Expanding The Definition Of Multivariate Correlation
Price
Free (open access)
Transaction
Volume
46
Pages
8
Published
2007
Size
249 kb
Paper DOI
10.2495/CMEM070191
Copyright
WIT Press
Author(s)
W. Conley
Abstract
The complexities of large scale data analysis, in our computer age, invite the development of new sophisticated statistics to help in this task. One entry into this arena is the CTSP multivariate correlation statistic. A five variable 49 line spreadsheet of data was analyzed using CTSP by Conley and the relationship was found to be linear. Presented here is a much larger example involving nine variables and 89 lines of data, where CTSP reveals a correlation that is nonlinear (exponential in this case). Specifically, nine columns (representing nine variables) of 89 lines of data are being analyzed to see if the variables they represent are correlated in some fashion (linear or nonlinear). Therefore, the data is read into the CTSP statistical analysis simulation program which is adjusted for nine variables and 89 lines of data. Then, using a generalization of the Pythagorean distance measure to nine dimensions, a shortest route connecting the 89 points in a closed loop tour is calculated.
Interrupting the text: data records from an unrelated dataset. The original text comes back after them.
(** * rag_multi frontend: session layer, chat panel and data panel

    A shallow embedding of [MULTI-AGENTS/frontend/src/auth.tsx] (the
    [AuthProvider] component with [login] and [logout]) and of the [App]
    module with its [ChatPanel] and [DataPanel] components.

    React state hooks become fields of one [World] record, together with
    [window.localStorage], the shared HTTP client of [./api] and the
    promises that are still waiting for the network.  Every handler of the
    source is a computation in a small state-and-rejection monad; the event
    loop is a [step] function over the events the page can receive. *)

From stdpp Require Import gmap list strings.
From Stdlib Require Import NArith.

Open Scope N_scope.

(** ** JavaScript values *)

Module JS.

(** A JavaScript string is a sequence of UTF-16 code units. *)
Abbreviation jsstring := (list N).

(** An ASCII literal of the source as code units. *)
Definition js (s : string) : jsstring :=
  Ascii.N_of_ascii <$> String.list_ascii_of_string s.

(** Truthiness of a string: only the empty string is falsy. *)
Definition truthy (s : jsstring) : bool :=
  match s with
  | [] => false
  | _ :: _ => true
  end.
(** ** More about [describe] and about lexicalized words *)

Section DescribeFacts.
Context {Pattern Graph Rng : Type} `{EqDec Pattern}.
Context {E : Environment Pattern Graph Rng}.
Variable cfg : Params.

Local Abbreviation State := (State (Pattern:=Pattern) (Rng:=Rng)).
Local Abbreviation table := words_to_hypotheses_and_scores.
Local Abbreviation counts := words_to_number_of_observations.

(** X18. [describe] raises exactly for the perceptions [observe] rejects -- those
    that are not one [DevelopmentalPrimitivePerceptionFrame] -- and then
    with a [RuntimeError]; on any other perception it returns a mapping,
    which for a freshly constructed learner is empty. *)
Theorem describe_raises_only_on_unsupported_perception
    frames (s : State) r :
  ((exists g, frames = [DevelopmentalPrimitivePerceptionFrame g])
   /\ (exists d, describe frames s = Val d)
   /\ describe frames (initial_state r) = Val [])
  \/ ((forall g, frames <> [DevelopmentalPrimitivePerceptionFrame g])
      /\ (exists msg, describe frames s = Raise (RuntimeError msg))
      /\ forall words,
           exists msg,
             fst (observe cfg {| perception_frames := frames;
                                 linguistic_description := words |} s)
             = Raise (RuntimeError msg)).
Proof.
  unfold describe, observe, bind, modify.
  destruct frames as [|[g|] [|f2 rest]]; simpl;
    try (right; split; [intros g'; discriminate|];
         split; [eexists; reflexivity | intros words; eexists; reflexivity]).
  left. split; [now exists g|]. split; [eexists; reflexivity | reflexivity].
Qed.

Lemma leading_in_table w (s : State) p sc :
  _leading_hypothesis_for w s = Some (p, sc) ->
  exists hyps, Dict.get w (table s) = Some hyps /\ In (p, sc) hyps.
Proof.
  unfold _leading_hypothesis_for, leading_of.
  destruct (Dict.get w (table s)) as [hyps|]; [|discriminate].
  intros L. exists hyps. split; [reflexivity|]. eapply py_max_In; eauto.
Qed.

Lemma describe_confidences frames (s : State) d description confidence :
  scores_in_range s ->
  describe frames s = Val d ->
  Dict.get description d = Some confidence ->
  0 <= confidence /\ confidence <= 1.
Proof.
  intros I. unfold describe.
  destruct (single_frame_graph _ frames) as [g|e]; [|discriminate].
  intros [= <-] G. apply get_of_pairs_In in G.
  destruct (describe_lexicon g (lexicon s)) as [|x r] eqn:Dl.
  - apply In_describe_hypotheses in G.
    destruct G as (w & h & sc & _ & L & _ & [= _ ->]).
    destruct (leading_in_table _ _ L) as (hyps & Gt & Ih).
    apply get_In in Gt. eapply I; eauto.
  - rewrite <- Dl in G. apply In_describe_lexicon in G.
    destruct G as (w & p & _ & _ & [= _ ->]). split; discriminate.
Qed.

(** X12. An [observe] call whose description holds only determiners and
    lexicalized words cannot fail on a supported perception: it returns, and
    it changes nothing but the observation counts and the running
    observation number -- no table, no lexicon entry, no draw from the
    random generator. *)
Theorem observe_of_lexicalized_words g words (s : State) :
  (forall w, In w words ->
             is_determiner w = true \/ Dict.mem w (lexicon s) = true) ->
  let ex := {| perception_frames := [DevelopmentalPrimitivePerceptionFrame g];
               linguistic_description := words |} in
  fst (observe cfg ex s) = Val tt
  /\ table (snd (observe cfg ex s)) = table s
  /\ lexicon (snd (observe cfg ex s)) = lexicon s
  /\ rng (snd (observe cfg ex s)) = rng s
  /\ debug_counter (snd (observe cfg ex s)) = debug_counter s.
Proof.
  intros Lx ex.
  assert (forall s0 : State,
             lexicon s0 = lexicon s ->
             fst (learn_with_pursuit cfg g words s0) = Val tt
             /\ table (snd (learn_with_pursuit cfg g words s0)) = table s0
             /\ lexicon (snd (learn_with_pursuit cfg g words s0)) = lexicon s0
             /\ rng (snd (learn_with_pursuit cfg g words s0)) = rng s0
             /\ debug_counter (snd (learn_with_pursuit cfg g words s0))
                = debug_counter s0) as L.
  { unfold learn_with_pursuit. revert Lx.
    induction words as [|w r IH]; intros Lx s0 Ls; simpl.
    - repeat split.
    - unfold bind.
      assert (learn_word cfg g w s0 = (Val tt, s0)
              \/ learn_word cfg g w s0 = (Val tt, snd (count_observation w s0)))
        as Lw.
      { rewrite learn_word_eq. destruct (is_determiner w) eqn:D; [now left|].
        right. cbv zeta.
        assert (Dict.mem w (lexicon (snd (count_observation w s0))) = true) as ->;
          [|reflexivity].
        change (lexicon (snd (count_observation w s0))) with (lexicon s0).
        rewrite Ls. destruct (Lx w (or_introl eq_refl)); congruence. }
      assert (forall w', In w' r ->
                is_determiner w' = true \/ Dict.mem w' (lexicon s) = true) as Lr
        by (intros w' I; apply Lx; now right).
      destruct Lw as [-> | ->].
      + now apply IH.
      + destruct (IH Lr (snd (count_observation w s0)) Ls) as (V & T & Lq & Rg & Dc).
        repeat split; assumption. }
  unfold observe, ex, bind, modify at 1. simpl single_frame_graph. cbv iota beta.
  destruct (L (incr_observation_num s) eq_refl) as (V & T & Lq & Rg & Dc).
  repeat split; assumption.
Qed.
End DescribeFacts.

Section DescribeInRuns.
Context {Pattern Graph Rng : Type} `{EqDec Pattern}.
Variable cfg : Params.

(** X17. With a learning factor in [0, 1], every confidence [describe] reports
    in a state a run has reached lies in [0, 1]. *)
Theorem describe_reports_confidences_in_unit_interval
    {E : Environment Pattern Graph Rng} frames
    (s : State (Pattern:=Pattern) (Rng:=Rng)) d description confidence :
  0 <= learning_factor cfg -> learning_factor cfg <= 1 ->
  reachable (Graph:=Graph) cfg s ->
  describe frames s = Val d ->
  Dict.get description d = Some confidence ->
  0 <= confidence /\ confidence <= 1.
Proof.
  intros G0 G1 R. apply describe_confidences.
  exact (reachable_scores_in_range G0 G1 R).
Qed.
End DescribeInRuns.

Lemma describe_confidence_witness :
  0 <= 6 # 8 /\ 6 # 8 <= 1.
Proof.
  apply (@describe_reports_confidences_in_unit_interval _ _ _ _ toy_cfg toy_env
           [DevelopmentalPrimitivePerceptionFrame 3%nat] (observe_n 2)
           [(["a"; "ball"]%string, 6 # 8)] ["a"; "ball"]%string (6 # 8)).
  - discriminate.
  - discriminate.
  - apply reachable_observe_n.
  - vm_compute. reflexivity.
  - reflexivity.
Defined.

Lemma lexicalized_words_witness :
  fst (observe (E:=toy_env) toy_cfg ball_example (observe_n 6)) = Val tt
  /\ lexicon (snd (observe (E:=toy_env) toy_cfg ball_example (observe_n 6)))
     = lexicon (observe_n 6).
Proof.
  destruct (@observe_of_lexicalized_words _ _ _ _ toy_env toy_cfg 3%nat
              ["a"; "ball"]%string (observe_n 6)) as (V & _ & L & _).
  - intros w [<-|[<-|[]]]; [now left | right; vm_compute; reflexivity].
  - split; assumption.
Defined.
Then several random data sets of 9 x 89 size (in similar ranges to the original data) are generated and the shortest routes are calculated for them. In this case, the actual data had a much shorter shortest route than the random data’s shortest routes. Therefore, statistically speaking it can be argued that the actual data is correlated in some fashion because it is following a pattern and hence the points are more compact (closer together in nine dimensional space) leading to a shorter shortest route. The relationship is exponential in this case. This expanded view of correlation (linear or nonlinear) can complement the standard linear analysis Anderson currently uses. Additionally, a second example involving eight variables is presented for comparison purposes. Keywords: multivariate correlation, CTSP statistic, shortest route statistical test, linear and nonlinear analysis.
Keywords
multivariate correlation, CTSP statistic, shortest route statistical test, linear and nonlinear analysis.